Statins, including simvastatin, could decrease the PD-L1 expression in melanoma and lung cancer cells49. Herein, we did not find decreases in PD-L1 in the xenograft tumors. We could not rule out that it was due to the low dose of simvastatin or that it was unique in endometrial cancer cells. Further studies were needed to clarify the role of simvastatin in regulating PD-L1 in endometrial cancer. Regardless of the role of PD-L1, simvastatin positively regulated the cytotoxicity of NK cells and reduced tumor growth, indicating that simvastatin may have the potential to enhance the efficacy of immune therapy.

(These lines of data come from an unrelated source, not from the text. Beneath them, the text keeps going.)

(* ===== verification/PsSpec.v ===== *)
(** * Calculator functions: what a program computes

    The meaning of a program, after the specification of PDF: a stack of at most
    a hundred typed values, arithmetic on numbers, logic on truth values.  It is
    left undefined where the specification calls for an error (a missing operand,
    an operand of the wrong type, a result that is no finite number, a stack that
    is too high), and for the operators whose results the platform or the kind of
    execution decides (powers, sines, logarithms, quotients and remainders of
    integers, rounding to the nearest, [not] of integers).  Integers have 32 bits
    and are shifted by less than that.  A quotient is defined when the product
    with the reciprocal is the same number, as for divisors that are powers of
    two. *)
From Stdlib Require Import SpecFloat.
From S2P Require Import Prelude Number64 FloatLaws PsParser PsTree PsCompiler.
Local Open Scope js_scope.

(** ** Values up to the sign of zero *)

Definition vequiv (v w : jsval) : Prop :=
  match v, w with
  | Num x, Num y => x ≈ y
  | Bool a, Bool b => a = b
  | _, _ => False
  end.
Infix "≃" := vequiv (at level 70) : js_scope.

#[global] Instance vequiv_equivalence : Equivalence vequiv.
Proof.
  split.
  - intros []; cbn; reflexivity.
  - intros [] [] H; cbn in *; try done; by symmetry.
  - intros [] [] [] H1 H2; cbn in *; try done; by etransitivity.
Qed.

Definition double_value (v : jsval) : Prop := match v with Num x => is_double x = true | Bool _ => True end.

(** ** Operators *)

(** A number as a result. *)
Definition num (x : float) : option jsval := if is_double x then Some (Num x) else None.

(** An integer of 32 bits as an operand. *)
Definition spec_int (v : jsval) : option Z :=
  match v with
  | Num x => if isInteger x && (float_int x =? match x with S754_finite s m e => trunc_Z s m e | _ => 0 end) then Some (float_int x) else None
  | Bool _ => None
  end.
#[global] Arguments spec_int v : simpl never.
(** An integer as a result. *)
Definition int (z : Z) : jsval := Num (of_Z z).

Definition spec_unary (op : TOKEN.t) (v : jsval) : option jsval :=
  match op, v with
  | TOKEN.abs, Num x => num (math_abs x)
  | TOKEN.neg, Num x => num (fopp x)
  | TOKEN.ceiling, Num x => num (math_ceil x)
  | TOKEN.floor, Num x => num (math_floor x)
  | TOKEN.truncate, Num x => num (math_trunc x)
  | TOKEN.sqrt, Num x => num (math_sqrt x)
  | TOKEN.cvr, Num x => num x
  | TOKEN.cvi, Num x => z ← spec_int (Num (math_trunc x)); Some (int z)
  | TOKEN.not, Bool b => Some (Bool (negb b))
  | _, _ => None
  end.

(** Division by [y] is multiplication by its reciprocal. *)
Definition exact_quotient (x y : float) : bool :=
  negb (feq y fzero) && is_double (fdiv fone y) && is_double (fdiv x y) && feq (fmul x (fdiv fone y)) (fdiv x y).

(** An operator on the bits of two integers. *)
Definition on_bits (f : Z -> Z -> Z) (v w : jsval) : option jsval := a ← spec_int v; b ← spec_int w; Some (int (f a b)).
#[global] Arguments on_bits f v w : simpl never.

(** The shift by a distance with a sign. *)
Definition shifted (v n : Z) : Z := if 0 <=? n then v .<< n else v .>> (- n).

(** [b] is the upper operand. *)
Definition spec_binary (op : TOKEN.t) (a b : jsval) : option jsval :=
  match op, a, b with
  | TOKEN.add, Num x, Num y => num (fadd x y)
  | TOKEN.sub, Num x, Num y => num (fsub x y)
  | TOKEN.mul, Num x, Num y => num (fmul x y)
  | TOKEN.div, Num x, Num y => if exact_quotient x y then num (fdiv x y) else None
  | TOKEN.eq, Num x, Num y => Some (Bool (feq x y))
  | TOKEN.eq, Bool x, Bool y => Some (Bool (eqb x y))
  | TOKEN.ne, Num x, Num y => Some (Bool (negb (feq x y)))
  | TOKEN.ne, Bool x, Bool y => Some (Bool (negb (eqb x y)))
  | TOKEN.gt, Num x, Num y => Some (Bool (flt y x))
  | TOKEN.ge, Num x, Num y => Some (Bool (fle y x))
  | TOKEN.lt, Num x, Num y => Some (Bool (flt x y))
  | TOKEN.le, Num x, Num y => Some (Bool (fle x y))
  | TOKEN.and, Bool x, Bool y => Some (Bool (x && y))
  | TOKEN.or, Bool x, Bool y => Some (Bool (x || y))
  | TOKEN.and, Num _, Num _ => on_bits js_and a b
  | TOKEN.or, Num _, Num _ => on_bits js_or a b
  | TOKEN.xor, Num _, Num _ => on_bits js_xor a b
  | TOKEN.bitshift, Num _, Num _ =>
      n ← spec_int b;
      if (-31 <=? n) && (n <=? 31) then on_bits shifted a b else None
  | _, _, _ => None
  end.

(** A stack that is not too high. *)
Definition within (stack : list jsval) : option (list jsval) :=
  if Nat.leb (length stack) MAX_STACK_SIZE then Some stack else None.

Definition spec_op (op : TOKEN.t) (stack : list jsval) : option (list jsval) :=
  if binaryOps op then
    match stack with b :: a :: stack => v ← spec_binary op a b; Some (v :: stack) | _ => None end
  else if unaryOps op then
    match stack with a :: stack => v ← spec_unary op a; Some (v :: stack) | _ => None end
  else
    match op, stack with
    | TOKEN.true, _ => within (Bool true :: stack)
    | TOKEN.false, _ => within (Bool false :: stack)
    | TOKEN.dup, v :: _ => within (v :: stack)
    | TOKEN.exch, b :: a :: stack => Some (a :: b :: stack)
    | TOKEN.pop, _ :: stack => Some stack
    | TOKEN.copy, nv :: stack =>
        n ← spec_int nv;
        if (0 <=? n) && (n <=? len stack) then within (take (Z.to_nat n) stack ++ stack) else None
    | TOKEN.index, iv :: stack =>
        i ← spec_int iv;
        if 0 <=? i then v ← stack !! Z.to_nat i; Some (v :: stack) else None
    | TOKEN.roll, jv :: nv :: stack =>
        j ← spec_int jv;
        n ← spec_int nv;
        if (1 <=? n) && (n <=? len stack) then
          let j := Z.to_nat (j mod n) in
          let rolled := take (Z.to_nat n) stack in
          Some (drop j rolled ++ take j rolled ++ drop (Z.to_nat n) stack)
        else None
    | _, _ => None
    end.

For future research, we suggested investigating the interaction of simvastatin with other cancer treatment drugs (chemotherapy or targeted therapy) to explore potential synergistic effects. Additionally, we emphasized the need for further studies to validate the effects of simvastatin across a broader range of cancer types, using diverse cell lines, animal models, and clinical trials. These future investigations will help elucidate simvastatin’s full therapeutic potential in oncology.

Conclusions

Simvastatin could rescue the population of CD8 + T cells and NK cells from PBMC cocultured with EmCaMSCs. Furthermore, simvastatin could enhance the cytotoxicity of NK cells in vitro and inhibit tumor growth in vivo in a humanized mouse model. These results suggested that simvastatin may be considered as a repurposed and combination drug for treating endometrial cancer. Further research is needed to fully understand its mechanisms, optimize dosing, and confirm its efficacy in more complex clinical settings.